• **Study material**
---*---

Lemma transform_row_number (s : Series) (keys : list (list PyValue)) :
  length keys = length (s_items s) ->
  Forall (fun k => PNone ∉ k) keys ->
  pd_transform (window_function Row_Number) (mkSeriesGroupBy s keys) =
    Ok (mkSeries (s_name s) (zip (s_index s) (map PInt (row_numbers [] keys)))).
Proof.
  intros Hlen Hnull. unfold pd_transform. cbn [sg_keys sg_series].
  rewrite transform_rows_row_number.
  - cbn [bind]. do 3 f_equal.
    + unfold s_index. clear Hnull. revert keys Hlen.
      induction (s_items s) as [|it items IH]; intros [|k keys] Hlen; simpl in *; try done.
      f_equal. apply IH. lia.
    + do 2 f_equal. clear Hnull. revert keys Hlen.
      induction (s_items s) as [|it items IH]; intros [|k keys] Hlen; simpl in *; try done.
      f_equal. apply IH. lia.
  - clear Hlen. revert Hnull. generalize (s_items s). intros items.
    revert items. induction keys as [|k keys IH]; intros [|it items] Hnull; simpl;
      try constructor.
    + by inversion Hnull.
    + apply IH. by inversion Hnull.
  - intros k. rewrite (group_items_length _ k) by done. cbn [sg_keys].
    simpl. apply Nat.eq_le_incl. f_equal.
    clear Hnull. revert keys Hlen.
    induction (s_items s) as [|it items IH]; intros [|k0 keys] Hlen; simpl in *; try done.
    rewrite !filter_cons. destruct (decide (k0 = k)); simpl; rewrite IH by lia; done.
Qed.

---*---

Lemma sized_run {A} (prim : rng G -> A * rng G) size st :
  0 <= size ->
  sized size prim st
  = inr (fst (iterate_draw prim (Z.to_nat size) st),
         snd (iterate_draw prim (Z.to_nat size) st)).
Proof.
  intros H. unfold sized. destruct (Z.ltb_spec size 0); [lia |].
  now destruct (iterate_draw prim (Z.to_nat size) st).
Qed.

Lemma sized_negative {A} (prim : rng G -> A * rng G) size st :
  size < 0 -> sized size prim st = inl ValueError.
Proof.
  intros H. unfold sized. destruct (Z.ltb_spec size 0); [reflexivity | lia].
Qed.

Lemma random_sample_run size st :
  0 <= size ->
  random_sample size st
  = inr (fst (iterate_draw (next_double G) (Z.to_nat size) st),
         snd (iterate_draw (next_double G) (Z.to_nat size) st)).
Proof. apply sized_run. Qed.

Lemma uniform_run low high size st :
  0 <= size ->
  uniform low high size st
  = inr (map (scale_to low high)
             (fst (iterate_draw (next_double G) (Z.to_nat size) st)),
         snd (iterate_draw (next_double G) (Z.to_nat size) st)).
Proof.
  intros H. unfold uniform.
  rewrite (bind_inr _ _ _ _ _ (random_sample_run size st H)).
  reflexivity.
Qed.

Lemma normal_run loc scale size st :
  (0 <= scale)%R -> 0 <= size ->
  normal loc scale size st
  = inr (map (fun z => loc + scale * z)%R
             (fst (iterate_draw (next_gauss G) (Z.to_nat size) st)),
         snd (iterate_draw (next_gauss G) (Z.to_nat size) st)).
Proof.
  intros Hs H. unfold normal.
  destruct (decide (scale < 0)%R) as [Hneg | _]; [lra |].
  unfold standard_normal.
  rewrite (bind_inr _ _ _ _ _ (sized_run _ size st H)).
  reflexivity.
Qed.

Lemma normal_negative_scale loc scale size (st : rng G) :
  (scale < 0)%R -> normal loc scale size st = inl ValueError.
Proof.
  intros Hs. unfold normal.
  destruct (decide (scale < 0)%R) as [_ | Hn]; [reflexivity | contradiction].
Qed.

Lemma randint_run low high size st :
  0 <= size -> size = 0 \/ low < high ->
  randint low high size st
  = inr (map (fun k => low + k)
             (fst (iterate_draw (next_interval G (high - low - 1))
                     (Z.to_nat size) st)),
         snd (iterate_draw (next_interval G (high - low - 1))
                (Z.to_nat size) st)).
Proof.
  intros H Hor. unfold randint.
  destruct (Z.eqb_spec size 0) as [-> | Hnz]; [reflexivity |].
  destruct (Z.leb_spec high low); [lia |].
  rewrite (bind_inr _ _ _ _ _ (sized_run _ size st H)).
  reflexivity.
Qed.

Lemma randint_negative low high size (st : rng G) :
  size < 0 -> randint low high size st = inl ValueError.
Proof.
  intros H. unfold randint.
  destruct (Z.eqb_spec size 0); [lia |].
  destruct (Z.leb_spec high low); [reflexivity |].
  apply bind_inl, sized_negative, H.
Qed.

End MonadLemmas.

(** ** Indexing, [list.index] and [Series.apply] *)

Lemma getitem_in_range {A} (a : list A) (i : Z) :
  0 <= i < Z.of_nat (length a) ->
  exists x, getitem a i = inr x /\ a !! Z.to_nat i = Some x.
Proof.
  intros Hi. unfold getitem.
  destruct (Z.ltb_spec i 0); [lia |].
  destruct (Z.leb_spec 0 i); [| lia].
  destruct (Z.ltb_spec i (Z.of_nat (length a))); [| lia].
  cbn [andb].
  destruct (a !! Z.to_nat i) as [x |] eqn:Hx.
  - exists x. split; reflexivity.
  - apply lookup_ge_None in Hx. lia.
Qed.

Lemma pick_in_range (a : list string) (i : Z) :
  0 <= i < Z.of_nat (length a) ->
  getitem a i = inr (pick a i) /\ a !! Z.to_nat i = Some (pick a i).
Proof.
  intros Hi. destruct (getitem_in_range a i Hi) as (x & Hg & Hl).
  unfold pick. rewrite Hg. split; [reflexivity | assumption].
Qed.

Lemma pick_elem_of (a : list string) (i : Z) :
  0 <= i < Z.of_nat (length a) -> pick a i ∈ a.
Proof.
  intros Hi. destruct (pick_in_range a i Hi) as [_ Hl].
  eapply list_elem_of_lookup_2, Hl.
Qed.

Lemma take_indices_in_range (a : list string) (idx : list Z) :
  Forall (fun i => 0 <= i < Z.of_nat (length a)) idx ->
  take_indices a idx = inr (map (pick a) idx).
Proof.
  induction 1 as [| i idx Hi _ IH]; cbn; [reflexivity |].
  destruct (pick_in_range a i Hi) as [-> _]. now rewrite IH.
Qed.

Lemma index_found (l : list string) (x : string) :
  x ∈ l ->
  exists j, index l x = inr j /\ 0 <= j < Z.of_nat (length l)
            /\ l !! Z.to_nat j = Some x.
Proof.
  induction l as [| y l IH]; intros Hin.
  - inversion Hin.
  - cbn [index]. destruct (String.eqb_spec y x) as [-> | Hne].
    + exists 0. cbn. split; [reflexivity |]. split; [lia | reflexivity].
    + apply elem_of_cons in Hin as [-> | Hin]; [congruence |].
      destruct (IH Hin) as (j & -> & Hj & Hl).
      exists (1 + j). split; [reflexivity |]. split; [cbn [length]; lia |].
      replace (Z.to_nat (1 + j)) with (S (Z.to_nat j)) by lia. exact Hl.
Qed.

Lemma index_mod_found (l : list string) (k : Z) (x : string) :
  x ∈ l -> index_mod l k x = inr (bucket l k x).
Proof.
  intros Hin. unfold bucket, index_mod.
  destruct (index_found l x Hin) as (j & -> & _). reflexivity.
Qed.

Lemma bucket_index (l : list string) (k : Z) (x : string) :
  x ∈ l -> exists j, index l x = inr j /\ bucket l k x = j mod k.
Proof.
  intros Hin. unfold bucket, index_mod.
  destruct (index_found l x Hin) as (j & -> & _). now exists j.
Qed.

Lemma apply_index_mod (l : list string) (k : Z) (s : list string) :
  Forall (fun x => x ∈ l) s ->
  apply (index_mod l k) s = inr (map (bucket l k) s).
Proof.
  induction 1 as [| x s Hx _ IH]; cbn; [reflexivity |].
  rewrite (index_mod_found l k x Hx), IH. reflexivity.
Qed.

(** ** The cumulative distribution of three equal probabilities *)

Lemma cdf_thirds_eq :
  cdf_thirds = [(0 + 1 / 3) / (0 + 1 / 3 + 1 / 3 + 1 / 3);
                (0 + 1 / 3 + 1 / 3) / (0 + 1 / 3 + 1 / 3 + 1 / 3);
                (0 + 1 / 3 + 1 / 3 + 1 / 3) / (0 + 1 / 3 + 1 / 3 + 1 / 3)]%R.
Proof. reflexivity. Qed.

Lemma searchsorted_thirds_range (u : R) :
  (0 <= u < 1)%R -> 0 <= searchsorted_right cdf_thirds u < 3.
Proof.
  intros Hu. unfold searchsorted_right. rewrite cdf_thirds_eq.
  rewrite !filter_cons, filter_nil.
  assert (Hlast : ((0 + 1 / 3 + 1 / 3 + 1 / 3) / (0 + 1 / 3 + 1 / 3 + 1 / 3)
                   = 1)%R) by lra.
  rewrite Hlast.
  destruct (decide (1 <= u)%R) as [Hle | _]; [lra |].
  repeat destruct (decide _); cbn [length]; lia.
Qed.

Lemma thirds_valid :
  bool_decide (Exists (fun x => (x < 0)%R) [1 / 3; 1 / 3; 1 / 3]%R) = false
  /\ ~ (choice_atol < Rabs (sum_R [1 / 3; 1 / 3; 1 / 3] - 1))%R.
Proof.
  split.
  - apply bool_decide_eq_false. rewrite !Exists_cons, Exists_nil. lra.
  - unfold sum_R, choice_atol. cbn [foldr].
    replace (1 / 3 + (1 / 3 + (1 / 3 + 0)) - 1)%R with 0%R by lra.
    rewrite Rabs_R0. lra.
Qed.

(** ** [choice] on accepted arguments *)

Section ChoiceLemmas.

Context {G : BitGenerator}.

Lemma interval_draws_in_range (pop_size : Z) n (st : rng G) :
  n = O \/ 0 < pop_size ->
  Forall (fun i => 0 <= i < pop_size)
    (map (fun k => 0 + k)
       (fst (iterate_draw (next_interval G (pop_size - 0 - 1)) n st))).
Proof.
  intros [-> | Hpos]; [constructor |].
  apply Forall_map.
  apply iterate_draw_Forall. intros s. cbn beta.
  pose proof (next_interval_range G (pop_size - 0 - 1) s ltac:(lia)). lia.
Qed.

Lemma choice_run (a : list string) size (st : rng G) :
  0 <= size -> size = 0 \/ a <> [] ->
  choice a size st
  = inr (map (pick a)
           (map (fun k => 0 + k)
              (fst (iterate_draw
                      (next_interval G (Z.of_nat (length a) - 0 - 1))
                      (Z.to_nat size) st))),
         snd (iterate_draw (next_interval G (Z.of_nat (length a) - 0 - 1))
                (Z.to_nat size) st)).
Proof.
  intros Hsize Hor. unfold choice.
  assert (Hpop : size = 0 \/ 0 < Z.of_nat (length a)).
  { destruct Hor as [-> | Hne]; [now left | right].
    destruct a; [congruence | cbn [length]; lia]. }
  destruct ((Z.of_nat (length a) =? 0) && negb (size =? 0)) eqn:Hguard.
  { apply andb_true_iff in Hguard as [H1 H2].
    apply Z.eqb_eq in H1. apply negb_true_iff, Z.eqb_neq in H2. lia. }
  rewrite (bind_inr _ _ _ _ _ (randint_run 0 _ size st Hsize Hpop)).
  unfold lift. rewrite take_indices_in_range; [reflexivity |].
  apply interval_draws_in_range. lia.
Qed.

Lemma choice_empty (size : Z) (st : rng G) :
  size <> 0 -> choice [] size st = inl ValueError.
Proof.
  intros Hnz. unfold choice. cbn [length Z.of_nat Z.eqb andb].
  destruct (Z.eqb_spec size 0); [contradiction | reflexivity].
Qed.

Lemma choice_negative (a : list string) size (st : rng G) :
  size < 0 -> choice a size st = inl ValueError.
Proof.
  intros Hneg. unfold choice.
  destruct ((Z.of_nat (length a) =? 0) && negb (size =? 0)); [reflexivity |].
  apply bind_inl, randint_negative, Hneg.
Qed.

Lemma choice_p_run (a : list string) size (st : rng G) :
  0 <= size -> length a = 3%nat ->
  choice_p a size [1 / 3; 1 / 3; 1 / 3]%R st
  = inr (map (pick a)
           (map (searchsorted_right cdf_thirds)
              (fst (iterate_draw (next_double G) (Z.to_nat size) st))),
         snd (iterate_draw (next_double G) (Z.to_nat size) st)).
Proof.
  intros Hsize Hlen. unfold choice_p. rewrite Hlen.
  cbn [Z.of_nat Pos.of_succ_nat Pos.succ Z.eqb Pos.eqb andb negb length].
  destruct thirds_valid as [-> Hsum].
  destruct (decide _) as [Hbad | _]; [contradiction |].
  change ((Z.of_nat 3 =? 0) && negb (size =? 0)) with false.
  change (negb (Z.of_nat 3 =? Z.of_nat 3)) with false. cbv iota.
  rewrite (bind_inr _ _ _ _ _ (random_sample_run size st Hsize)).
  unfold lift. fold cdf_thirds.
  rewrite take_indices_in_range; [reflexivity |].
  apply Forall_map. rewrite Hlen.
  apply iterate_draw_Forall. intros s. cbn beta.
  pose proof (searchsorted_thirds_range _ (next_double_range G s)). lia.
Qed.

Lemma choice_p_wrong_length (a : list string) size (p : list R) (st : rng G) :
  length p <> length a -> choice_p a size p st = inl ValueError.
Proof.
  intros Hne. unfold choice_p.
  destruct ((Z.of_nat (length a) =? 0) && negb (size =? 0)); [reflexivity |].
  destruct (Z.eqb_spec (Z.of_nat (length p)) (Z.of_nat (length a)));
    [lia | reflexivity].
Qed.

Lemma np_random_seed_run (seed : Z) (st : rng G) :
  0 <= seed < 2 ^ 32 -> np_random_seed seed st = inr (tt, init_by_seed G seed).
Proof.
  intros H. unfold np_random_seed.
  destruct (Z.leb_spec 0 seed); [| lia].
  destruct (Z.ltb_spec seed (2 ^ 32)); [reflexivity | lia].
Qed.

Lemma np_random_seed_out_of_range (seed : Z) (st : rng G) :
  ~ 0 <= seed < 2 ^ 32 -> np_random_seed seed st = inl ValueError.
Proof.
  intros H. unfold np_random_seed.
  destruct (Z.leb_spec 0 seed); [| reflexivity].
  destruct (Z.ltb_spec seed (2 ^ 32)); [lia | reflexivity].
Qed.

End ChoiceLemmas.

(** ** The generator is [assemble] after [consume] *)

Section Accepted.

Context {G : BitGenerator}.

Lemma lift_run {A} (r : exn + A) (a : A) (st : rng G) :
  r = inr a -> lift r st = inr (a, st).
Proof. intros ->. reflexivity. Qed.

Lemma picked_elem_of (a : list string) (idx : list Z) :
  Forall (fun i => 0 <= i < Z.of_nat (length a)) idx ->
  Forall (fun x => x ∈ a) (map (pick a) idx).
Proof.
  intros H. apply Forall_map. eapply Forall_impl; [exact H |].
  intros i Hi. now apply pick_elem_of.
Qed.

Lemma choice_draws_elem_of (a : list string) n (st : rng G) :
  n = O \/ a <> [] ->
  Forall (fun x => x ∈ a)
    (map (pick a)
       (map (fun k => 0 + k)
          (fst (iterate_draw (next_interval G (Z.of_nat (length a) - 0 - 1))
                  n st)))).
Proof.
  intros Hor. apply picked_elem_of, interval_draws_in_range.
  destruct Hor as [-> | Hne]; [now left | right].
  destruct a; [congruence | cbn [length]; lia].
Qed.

---*---

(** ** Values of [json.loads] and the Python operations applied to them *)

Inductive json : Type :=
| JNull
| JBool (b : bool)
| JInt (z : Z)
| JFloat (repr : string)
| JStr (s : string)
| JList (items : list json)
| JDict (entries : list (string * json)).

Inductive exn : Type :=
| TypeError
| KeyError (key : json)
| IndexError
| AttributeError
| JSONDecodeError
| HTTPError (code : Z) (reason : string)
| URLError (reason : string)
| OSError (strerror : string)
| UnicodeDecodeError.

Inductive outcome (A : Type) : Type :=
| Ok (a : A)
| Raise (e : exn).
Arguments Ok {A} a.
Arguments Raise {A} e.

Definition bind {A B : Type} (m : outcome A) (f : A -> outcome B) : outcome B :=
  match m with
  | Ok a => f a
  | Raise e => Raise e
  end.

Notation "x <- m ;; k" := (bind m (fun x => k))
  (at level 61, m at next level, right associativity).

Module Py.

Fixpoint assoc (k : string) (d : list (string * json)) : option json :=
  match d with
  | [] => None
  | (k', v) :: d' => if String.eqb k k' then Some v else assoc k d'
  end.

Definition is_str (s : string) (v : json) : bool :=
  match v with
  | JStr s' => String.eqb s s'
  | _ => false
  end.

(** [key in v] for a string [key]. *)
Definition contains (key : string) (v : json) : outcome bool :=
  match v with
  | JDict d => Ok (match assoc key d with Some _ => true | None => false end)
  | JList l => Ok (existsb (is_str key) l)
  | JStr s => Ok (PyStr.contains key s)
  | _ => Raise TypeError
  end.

---*---

Pick every line containing the word "with" out of the material, and copy those lines.

      replace (Z.to_nat (1 + j)) with (S (Z.to_nat j)) by lia. exact Hl.
    replace (1 / 3 + (1 / 3 + (1 / 3 + 0)) - 1)%R with 0%R by lra.
  change ((Z.of_nat 3 =? 0) && negb (size =? 0)) with false.
  change (negb (Z.of_nat 3 =? Z.of_nat 3)) with false. cbv iota.
  match m with
  match d with
  match v with
  match v with
  | JDict d => Ok (match assoc key d with Some _ => true | None => false end)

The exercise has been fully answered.